Recently technology has become commercially available to continuously monitor pulse oximetry
and notify clinical staff wirelessly via a paging system. The advantage of such a system is
that clinicians can be notified immediately when a patient begins to decompensate from
respiratory depression within enough time to initiate resuscitation before the patient
progresses to respiratory or cardiac arrest. Another benefit of these systems is that
patients at risk can be monitored on regular surgical wards without utilizing additional
nursing staff. A recent literature search (of MEDLINE) that searched the concepts of
respiratory monitoring in the perioperative period (using the MESH keywords: monitoring,
oximetry, postoperative period and clinical trial) was conducted to see if there was evidence
to support the use of these systems. Only a single study was identified in the search that
specifically investigated the postoperative period, a before-after study on a 36-bed
orthopedic ward found that a respiratory monitoring system was effective in reducing the need
for rescue resuscitations and ICU transfers16. Although there is a Cochrane review on pulse
oximetry for perioperative monitoring, this study focused only on intraoperative and recovery
room monitoring and did not address monitoring of patients while on surgical wards17.

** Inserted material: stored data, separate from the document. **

(** tpm2_self_test is not free of side effects: on an initialised TPM it
    extends register 7 with the measurement 0xAA..AA and leaves it
    extended (the register holds the digest of the code's [sha3_256] for
    the old value followed by 32 bytes 0xAA), and when the test passes it
    has used up one key handle.  It reports a hardware failure exactly
    when the extension left the register unchanged. *)
Theorem tpm2_self_test_extends_pcr7 (st : tpm_state_t) (next_handle : Z) :
  initialized st = true -> tpm_wf st ->
  flag (pcr_allocated st) 7 = true ->
  tpm2_self_test st next_handle
  = (let st' := snd (tmp2_extend_pcr 7 (Some (replicate 32 0xAA)) st) in
     if secure_memcmp (Some (pcr (pcr_values st) 7))
          (Some (pcr (pcr_values st') 7)) 32 =? 0
     then (PQC_ERROR_HARDWARE_FAILURE, st', next_handle)
     else (PQC_SUCCESS, st', u32 (next_handle + 1)))
  /\ pcr (pcr_values
            (snd (tmp2_extend_pcr 7 (Some (replicate 32 0xAA)) st))) 7
     = sha3_256_digest (pcr (pcr_values st) 7 ++ replicate 32 0xAA) 64.
Proof.
  intros Hinit Hwf Halloc.
  assert (H7 : (7 < MAX_PCR_REGISTERS)%nat) by (unfold MAX_PCR_REGISTERS; lia).
  assert (Hlen7 : length (pcr (pcr_values st) 7) = 32%nat)
    by (apply pcr_length; assumption).
  pose proof (tmp2_extend_pcr_initialized 7 (replicate 32 0xAA) st
                Hinit H7 Halloc) as Hext.
  rewrite extend_data_eq in Hext by (first [exact Hlen7 | reflexivity]).
  rewrite memcpy_at_0_full in Hext
    by (rewrite sha3_256_digest_length; exact Hlen7).
  rewrite Hext. cbn [snd pcr_values].
  destruct Hwf as (Hlv & Hlc & Hall).
  rewrite pcr_insert_eq by lia.
  split; [|reflexivity].
  unfold tpm2_self_test. rewrite Hinit. cbn [negb].
  cbv zeta.
  rewrite tpm2_read_pcr_initialized
    by (first [assumption | repeat split; assumption | reflexivity]).
  cbn [is_success negb].
  rewrite Hext. cbn [is_success negb].
  set (new := sha3_256_digest _ 64).
  set (st' := {| initialized := true; pcr_values := _ |}).
  assert (Hwf' : tpm_wf st').
  { subst st'. repeat split; cbn [pcr_values extend_count].
    - rewrite length_insert. exact Hlv.
    - rewrite length_insert. exact Hlc.
    - apply Forall_insert; [exact Hall|].
      subst new. apply sha3_256_digest_length. }
  rewrite (tpm2_read_pcr_initialized 7 (replicate 32 0) st')
    by (first [exact Hwf' | exact H7 | exact Halloc | reflexivity]).
  cbn [is_success negb].
  assert (Hnew : pcr (pcr_values st') 7 = new)
    by (subst st'; cbn [pcr_values]; apply pcr_insert_eq; lia).
  rewrite Hnew.
  destruct (secure_memcmp (Some (pcr (pcr_values st) 7)) (Some new) 32 =? 0);
    [reflexivity|].
  change (tpm2_create_key TPM2_KEY_TYPE_RSA_2048 (Some 0) st' next_handle)
    with (PQC_SUCCESS, Some next_handle, u32 (next_handle + 1)).
  cbn [is_success negb default from_option id].
  rewrite tpm2_sign_success
    by (first [reflexivity | discriminate | rewrite length_replicate; lia
              | lia]).
  cbn [is_success negb default from_option id].
  rewrite tpm2_verify_of_signed by (first [reflexivity | discriminate]).
  reflexivity.
Qed.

Given these promising results, a respiratory monitoring will be trialed on two surgical wards
at the Juravinski Hospital in Hamilton, Ontario. In order to evaluate the impact of this
technology the investigators designed a randomized controlled trial to determine if routine
wireless respiratory monitoring for 72 hours of surgical patients on two surgical wards (that
care for general surgery, urology and gynecology-oncology patients) reduces the need for
rescue resuscitations - Naloxone resuscitation of opioid overdose, Code Blues
(Cardio-respiratory arrests) and Intensive Care Unit (ICU) transfers. In addition, this study
will also evaluate the risk factors for respiratory depression, the types and duration of
respiratory alarms that occur and the impact on nursing workflow.